* **PROBLEM**
Of the entries below, return exactly those lines that fall between the one containing "(** Recorded streams" and the one containing "t ∈ getTracks st → t", the two end lines included.

* **DATA EXCERPTS**
======

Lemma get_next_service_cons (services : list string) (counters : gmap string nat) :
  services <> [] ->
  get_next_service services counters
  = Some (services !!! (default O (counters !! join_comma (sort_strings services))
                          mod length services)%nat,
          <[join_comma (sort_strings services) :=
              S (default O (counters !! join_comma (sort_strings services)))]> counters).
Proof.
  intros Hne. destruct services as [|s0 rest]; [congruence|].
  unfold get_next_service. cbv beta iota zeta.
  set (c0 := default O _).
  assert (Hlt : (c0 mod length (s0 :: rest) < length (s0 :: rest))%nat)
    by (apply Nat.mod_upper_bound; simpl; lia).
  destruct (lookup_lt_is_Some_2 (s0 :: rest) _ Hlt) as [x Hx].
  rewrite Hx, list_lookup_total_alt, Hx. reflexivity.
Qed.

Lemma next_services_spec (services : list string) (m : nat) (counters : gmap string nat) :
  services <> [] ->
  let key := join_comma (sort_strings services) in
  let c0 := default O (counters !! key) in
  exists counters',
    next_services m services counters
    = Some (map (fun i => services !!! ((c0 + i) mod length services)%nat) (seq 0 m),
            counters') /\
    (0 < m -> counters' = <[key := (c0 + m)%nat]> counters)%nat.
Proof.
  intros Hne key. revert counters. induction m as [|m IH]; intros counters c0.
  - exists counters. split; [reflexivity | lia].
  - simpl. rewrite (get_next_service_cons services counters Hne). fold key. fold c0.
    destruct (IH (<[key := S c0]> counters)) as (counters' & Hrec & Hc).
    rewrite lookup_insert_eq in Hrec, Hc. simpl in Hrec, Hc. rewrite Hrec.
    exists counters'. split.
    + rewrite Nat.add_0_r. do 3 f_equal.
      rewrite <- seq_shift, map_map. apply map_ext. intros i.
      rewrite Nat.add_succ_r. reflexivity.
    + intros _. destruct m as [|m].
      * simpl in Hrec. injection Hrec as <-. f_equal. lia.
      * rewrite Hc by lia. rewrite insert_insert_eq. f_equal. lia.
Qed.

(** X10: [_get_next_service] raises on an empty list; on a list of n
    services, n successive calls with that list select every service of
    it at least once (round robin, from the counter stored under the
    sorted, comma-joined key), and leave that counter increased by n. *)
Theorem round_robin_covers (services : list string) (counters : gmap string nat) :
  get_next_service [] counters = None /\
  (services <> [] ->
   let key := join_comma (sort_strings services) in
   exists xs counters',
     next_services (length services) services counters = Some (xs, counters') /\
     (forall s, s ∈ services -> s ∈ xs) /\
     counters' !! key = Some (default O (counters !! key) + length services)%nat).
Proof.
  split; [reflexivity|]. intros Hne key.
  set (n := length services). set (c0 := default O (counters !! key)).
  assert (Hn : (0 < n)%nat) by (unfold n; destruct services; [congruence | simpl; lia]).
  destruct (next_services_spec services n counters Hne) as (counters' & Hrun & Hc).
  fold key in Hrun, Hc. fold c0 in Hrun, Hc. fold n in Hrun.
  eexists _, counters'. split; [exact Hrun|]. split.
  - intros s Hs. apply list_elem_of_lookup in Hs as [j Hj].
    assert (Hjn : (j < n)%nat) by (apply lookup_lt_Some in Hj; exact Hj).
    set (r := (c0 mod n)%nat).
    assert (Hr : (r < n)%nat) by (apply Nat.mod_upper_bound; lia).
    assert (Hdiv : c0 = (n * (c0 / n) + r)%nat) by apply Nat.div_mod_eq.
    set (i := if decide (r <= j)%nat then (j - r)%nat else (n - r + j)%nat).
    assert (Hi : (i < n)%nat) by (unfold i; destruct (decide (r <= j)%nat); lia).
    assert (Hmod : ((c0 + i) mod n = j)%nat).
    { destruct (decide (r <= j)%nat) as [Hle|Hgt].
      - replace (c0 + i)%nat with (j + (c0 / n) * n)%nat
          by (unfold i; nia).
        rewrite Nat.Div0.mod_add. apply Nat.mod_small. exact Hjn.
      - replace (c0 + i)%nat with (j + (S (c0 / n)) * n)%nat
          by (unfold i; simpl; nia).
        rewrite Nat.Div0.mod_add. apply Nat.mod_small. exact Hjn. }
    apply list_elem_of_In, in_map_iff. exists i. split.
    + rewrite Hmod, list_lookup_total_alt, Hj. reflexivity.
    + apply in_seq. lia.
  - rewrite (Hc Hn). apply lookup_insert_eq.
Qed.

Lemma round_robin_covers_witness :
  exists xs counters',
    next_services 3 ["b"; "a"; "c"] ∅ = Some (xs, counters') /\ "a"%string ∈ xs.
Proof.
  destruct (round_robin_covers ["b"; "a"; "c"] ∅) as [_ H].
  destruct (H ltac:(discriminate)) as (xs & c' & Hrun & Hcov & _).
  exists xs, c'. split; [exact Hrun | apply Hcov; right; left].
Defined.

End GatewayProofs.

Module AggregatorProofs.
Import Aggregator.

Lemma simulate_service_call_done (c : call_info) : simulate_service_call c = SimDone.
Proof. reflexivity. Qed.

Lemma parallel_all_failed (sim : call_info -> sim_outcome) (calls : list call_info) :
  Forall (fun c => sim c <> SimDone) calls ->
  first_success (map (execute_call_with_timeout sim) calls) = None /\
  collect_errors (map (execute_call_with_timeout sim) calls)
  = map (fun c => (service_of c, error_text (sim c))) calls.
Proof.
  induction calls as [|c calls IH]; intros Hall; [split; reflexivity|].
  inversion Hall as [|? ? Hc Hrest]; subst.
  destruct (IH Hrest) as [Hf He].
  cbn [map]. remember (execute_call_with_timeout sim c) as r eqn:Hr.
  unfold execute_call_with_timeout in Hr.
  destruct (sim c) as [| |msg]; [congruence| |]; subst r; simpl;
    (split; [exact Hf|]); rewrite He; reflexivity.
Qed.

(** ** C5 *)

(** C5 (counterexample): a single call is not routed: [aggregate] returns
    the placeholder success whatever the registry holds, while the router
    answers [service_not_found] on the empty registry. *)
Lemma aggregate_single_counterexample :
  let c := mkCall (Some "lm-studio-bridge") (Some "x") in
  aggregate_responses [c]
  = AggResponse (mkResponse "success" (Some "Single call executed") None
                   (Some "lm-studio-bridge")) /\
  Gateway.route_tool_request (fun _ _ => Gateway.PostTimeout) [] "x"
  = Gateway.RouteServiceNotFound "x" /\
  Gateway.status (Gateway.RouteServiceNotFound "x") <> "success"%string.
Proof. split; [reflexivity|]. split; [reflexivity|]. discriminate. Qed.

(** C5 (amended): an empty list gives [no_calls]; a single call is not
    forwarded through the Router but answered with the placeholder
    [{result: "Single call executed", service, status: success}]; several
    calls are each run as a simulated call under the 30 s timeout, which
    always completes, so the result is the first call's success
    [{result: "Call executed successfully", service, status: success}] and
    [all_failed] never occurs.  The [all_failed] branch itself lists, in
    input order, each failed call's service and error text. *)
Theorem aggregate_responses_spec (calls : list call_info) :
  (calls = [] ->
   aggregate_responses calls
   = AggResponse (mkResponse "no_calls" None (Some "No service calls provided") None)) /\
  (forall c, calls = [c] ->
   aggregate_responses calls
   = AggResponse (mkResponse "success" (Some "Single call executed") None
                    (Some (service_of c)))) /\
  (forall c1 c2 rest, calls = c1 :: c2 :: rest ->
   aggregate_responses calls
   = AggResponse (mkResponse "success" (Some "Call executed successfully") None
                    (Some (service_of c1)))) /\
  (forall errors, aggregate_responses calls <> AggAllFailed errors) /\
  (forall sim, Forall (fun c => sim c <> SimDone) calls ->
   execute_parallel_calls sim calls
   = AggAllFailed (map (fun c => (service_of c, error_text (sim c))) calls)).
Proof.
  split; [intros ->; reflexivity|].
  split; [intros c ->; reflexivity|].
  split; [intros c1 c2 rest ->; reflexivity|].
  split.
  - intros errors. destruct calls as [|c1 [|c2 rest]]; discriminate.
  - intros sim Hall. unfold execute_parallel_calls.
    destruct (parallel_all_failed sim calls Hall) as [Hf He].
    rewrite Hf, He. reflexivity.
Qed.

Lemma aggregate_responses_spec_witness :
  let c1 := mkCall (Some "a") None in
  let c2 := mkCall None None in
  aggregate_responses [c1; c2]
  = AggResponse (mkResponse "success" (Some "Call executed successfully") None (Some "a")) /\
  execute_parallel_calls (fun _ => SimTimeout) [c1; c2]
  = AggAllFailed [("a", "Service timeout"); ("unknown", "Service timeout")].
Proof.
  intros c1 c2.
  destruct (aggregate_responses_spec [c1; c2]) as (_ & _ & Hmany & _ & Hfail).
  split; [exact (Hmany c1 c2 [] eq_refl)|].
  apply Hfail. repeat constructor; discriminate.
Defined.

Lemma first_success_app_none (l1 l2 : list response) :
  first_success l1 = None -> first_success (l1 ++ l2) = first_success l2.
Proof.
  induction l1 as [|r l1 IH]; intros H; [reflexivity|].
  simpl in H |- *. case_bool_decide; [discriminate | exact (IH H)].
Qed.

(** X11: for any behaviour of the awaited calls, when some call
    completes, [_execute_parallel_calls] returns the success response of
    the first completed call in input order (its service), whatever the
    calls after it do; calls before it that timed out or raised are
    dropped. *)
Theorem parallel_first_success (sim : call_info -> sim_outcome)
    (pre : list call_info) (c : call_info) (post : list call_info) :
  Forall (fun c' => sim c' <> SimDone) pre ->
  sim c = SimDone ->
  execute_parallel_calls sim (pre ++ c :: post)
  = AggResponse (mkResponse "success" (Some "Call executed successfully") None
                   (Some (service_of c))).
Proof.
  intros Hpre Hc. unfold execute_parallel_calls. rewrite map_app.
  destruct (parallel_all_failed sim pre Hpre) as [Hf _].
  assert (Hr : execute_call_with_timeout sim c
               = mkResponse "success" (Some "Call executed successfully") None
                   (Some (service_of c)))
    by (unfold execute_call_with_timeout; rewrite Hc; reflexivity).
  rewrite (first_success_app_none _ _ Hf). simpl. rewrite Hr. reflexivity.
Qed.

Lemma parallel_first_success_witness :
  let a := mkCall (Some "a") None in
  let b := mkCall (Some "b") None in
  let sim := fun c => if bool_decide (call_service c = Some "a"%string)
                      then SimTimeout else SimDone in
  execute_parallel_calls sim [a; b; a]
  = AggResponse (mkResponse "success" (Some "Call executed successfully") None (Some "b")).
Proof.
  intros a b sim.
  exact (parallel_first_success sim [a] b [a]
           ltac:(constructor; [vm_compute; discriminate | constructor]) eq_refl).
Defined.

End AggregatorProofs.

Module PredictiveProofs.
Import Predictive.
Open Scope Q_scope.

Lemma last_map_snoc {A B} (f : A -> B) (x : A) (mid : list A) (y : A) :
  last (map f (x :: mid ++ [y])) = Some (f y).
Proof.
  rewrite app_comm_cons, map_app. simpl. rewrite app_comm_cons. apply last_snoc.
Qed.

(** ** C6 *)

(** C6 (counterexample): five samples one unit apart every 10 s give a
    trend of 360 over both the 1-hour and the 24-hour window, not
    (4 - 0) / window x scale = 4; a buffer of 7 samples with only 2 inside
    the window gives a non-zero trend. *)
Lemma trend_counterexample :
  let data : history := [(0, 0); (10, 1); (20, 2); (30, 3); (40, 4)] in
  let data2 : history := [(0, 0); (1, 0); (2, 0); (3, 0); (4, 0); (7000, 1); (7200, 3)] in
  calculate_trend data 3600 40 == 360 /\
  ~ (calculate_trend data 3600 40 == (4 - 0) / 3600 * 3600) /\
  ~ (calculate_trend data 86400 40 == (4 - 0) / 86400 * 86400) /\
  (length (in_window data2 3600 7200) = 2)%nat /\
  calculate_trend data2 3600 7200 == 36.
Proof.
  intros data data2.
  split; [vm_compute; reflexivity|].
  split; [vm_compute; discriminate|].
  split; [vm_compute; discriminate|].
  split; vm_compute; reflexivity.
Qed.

======

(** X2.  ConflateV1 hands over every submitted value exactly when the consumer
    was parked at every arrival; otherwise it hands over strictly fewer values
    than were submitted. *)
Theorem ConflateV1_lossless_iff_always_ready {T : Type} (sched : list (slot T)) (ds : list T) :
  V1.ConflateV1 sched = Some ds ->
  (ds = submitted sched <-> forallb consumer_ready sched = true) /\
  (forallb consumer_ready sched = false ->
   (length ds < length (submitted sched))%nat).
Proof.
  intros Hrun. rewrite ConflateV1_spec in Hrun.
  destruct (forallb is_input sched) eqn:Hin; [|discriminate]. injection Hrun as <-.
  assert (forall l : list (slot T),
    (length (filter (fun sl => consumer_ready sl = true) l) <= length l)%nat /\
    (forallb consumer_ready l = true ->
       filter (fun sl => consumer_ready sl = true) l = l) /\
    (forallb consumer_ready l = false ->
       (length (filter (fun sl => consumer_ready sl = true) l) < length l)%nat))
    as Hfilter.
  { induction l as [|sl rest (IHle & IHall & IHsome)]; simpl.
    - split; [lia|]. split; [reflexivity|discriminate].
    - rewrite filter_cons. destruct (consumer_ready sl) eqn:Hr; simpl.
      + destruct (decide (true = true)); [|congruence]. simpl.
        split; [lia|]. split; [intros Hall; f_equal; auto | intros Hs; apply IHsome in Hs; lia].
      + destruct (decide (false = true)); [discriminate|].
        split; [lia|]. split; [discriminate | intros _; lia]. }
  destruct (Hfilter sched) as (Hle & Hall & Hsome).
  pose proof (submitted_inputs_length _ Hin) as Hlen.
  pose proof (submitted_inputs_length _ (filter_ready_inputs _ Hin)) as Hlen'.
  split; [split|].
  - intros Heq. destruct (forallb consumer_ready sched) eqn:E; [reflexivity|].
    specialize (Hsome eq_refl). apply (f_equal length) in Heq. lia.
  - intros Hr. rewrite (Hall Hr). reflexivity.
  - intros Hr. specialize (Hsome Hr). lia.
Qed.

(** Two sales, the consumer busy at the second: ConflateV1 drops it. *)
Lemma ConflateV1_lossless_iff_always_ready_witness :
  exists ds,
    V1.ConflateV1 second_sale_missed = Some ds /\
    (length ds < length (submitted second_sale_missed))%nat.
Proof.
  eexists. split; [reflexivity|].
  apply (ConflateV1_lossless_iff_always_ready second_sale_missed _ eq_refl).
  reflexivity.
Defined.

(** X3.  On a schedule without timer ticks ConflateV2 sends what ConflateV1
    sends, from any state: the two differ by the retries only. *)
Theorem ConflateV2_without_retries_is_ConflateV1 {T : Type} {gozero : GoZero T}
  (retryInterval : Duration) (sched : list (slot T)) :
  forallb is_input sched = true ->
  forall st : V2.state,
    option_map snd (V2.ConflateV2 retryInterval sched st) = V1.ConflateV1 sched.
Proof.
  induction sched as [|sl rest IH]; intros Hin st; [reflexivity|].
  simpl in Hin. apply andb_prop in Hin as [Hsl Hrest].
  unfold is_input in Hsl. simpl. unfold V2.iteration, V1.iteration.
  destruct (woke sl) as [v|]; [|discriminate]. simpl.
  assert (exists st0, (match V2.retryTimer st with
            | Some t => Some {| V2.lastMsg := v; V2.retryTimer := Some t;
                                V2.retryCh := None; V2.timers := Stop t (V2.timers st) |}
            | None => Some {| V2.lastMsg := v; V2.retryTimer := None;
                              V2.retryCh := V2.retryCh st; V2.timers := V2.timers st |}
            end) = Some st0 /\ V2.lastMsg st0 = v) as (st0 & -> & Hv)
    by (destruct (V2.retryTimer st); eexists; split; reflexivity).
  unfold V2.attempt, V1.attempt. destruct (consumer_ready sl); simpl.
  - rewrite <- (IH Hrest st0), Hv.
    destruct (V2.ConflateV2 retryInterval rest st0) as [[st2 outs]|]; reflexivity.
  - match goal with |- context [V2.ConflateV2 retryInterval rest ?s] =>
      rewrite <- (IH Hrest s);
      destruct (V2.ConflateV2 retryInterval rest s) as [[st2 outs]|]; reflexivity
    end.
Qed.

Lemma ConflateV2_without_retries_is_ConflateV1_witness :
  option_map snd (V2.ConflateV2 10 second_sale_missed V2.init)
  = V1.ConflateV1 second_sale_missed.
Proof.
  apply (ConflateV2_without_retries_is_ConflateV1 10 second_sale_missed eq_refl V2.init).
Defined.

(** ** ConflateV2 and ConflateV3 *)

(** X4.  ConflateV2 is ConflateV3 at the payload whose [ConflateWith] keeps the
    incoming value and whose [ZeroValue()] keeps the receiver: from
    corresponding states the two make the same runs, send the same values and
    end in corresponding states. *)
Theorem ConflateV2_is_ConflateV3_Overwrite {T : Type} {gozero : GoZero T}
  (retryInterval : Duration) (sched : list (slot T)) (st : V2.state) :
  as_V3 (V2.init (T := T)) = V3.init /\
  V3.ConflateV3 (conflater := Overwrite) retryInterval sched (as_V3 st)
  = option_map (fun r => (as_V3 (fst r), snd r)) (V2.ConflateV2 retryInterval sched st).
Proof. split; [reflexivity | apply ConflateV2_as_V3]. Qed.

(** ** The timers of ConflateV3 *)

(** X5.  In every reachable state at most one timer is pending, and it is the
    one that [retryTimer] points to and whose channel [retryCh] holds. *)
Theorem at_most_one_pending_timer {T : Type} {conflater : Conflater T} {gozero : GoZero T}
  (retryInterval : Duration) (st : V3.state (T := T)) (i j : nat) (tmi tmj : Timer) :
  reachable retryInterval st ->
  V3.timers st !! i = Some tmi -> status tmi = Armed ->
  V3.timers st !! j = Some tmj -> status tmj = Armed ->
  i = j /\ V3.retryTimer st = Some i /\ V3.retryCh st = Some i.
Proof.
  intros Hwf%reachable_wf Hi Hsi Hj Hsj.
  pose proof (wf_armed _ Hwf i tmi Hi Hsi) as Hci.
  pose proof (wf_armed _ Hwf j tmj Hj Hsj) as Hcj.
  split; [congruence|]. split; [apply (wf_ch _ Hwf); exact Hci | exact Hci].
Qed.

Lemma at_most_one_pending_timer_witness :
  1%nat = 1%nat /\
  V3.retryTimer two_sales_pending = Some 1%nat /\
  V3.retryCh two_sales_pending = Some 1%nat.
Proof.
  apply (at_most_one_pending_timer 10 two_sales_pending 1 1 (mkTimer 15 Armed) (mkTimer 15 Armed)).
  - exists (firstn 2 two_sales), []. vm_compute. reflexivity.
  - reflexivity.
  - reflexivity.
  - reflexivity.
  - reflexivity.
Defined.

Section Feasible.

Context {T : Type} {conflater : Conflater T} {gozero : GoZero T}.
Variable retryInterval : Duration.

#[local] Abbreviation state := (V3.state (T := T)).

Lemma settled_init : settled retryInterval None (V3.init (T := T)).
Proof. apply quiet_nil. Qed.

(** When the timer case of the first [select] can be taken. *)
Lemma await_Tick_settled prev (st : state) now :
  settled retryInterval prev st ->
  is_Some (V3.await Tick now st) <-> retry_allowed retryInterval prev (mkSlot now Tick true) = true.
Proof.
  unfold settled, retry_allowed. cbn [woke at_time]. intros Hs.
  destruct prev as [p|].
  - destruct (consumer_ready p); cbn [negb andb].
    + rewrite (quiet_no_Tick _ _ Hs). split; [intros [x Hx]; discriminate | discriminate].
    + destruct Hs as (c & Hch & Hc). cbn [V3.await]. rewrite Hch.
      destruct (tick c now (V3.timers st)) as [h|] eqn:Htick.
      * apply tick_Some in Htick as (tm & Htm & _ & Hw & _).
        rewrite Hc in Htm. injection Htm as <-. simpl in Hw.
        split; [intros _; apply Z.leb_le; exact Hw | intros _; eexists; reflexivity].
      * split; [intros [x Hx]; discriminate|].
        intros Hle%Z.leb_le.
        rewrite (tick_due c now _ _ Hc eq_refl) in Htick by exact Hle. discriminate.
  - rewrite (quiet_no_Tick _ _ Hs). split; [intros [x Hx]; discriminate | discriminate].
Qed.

======

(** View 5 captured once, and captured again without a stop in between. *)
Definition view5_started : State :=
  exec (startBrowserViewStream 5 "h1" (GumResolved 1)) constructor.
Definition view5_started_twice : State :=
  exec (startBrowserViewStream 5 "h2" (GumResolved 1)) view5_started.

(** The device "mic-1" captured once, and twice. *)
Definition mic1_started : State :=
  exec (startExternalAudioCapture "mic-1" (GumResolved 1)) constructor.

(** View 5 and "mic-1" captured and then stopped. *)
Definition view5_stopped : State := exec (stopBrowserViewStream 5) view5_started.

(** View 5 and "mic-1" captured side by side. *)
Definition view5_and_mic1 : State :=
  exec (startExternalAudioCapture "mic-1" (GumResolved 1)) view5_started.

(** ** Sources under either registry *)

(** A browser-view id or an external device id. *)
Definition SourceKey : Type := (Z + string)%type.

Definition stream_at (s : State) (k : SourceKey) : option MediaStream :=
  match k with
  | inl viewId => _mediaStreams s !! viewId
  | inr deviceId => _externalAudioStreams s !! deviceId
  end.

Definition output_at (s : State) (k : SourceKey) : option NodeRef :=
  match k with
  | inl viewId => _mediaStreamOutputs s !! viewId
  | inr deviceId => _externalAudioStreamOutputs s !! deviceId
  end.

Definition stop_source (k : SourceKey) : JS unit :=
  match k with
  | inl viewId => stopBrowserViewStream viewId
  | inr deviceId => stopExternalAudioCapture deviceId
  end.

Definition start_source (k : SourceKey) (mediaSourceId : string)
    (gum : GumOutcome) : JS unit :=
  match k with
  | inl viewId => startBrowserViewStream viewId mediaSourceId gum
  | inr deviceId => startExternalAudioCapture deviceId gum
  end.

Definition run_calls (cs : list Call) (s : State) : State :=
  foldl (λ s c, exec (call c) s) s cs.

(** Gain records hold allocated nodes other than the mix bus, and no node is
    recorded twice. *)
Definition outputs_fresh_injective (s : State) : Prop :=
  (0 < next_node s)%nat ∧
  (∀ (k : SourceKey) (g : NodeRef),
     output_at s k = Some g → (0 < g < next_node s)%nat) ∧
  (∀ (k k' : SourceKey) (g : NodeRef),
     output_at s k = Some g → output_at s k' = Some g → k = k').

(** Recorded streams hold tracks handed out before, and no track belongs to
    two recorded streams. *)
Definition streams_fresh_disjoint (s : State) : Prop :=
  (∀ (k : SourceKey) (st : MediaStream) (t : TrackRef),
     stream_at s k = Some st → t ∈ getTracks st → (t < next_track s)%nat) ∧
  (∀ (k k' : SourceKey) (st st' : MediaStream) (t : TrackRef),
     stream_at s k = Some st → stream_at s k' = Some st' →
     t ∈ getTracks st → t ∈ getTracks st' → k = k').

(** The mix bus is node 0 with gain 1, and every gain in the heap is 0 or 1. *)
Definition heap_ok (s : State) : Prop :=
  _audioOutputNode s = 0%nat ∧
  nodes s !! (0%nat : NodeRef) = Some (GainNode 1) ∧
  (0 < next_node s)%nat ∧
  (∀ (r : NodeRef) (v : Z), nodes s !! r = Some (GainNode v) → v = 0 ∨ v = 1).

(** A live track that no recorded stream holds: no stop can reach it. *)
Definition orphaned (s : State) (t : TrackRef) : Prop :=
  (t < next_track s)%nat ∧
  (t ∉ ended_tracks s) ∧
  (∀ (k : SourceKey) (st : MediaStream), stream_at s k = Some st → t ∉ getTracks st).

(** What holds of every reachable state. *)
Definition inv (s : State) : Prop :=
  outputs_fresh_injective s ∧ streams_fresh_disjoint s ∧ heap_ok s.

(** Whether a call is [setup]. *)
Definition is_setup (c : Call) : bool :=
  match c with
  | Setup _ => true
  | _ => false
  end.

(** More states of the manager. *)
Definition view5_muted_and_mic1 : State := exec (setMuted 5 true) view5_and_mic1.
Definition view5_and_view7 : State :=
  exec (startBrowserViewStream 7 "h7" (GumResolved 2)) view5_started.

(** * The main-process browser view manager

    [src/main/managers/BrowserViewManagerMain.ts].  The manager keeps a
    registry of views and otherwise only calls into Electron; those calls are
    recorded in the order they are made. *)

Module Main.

======

* **ANSWER TO THE PROBLEM**
(** Recorded streams hold tracks handed out before, and no track belongs to
    two recorded streams. *)
Definition streams_fresh_disjoint (s : State) : Prop :=
  (∀ (k : SourceKey) (st : MediaStream) (t : TrackRef),
     stream_at s k = Some st → t ∈ getTracks st → (t < next_track s)%nat) ∧
  (∀ (k k' : SourceKey) (st st' : MediaStream) (t : TrackRef),
     stream_at s k = Some st → stream_at s k' = Some st' →
     t ∈ getTracks st → t ∈ getTracks st' → k = k').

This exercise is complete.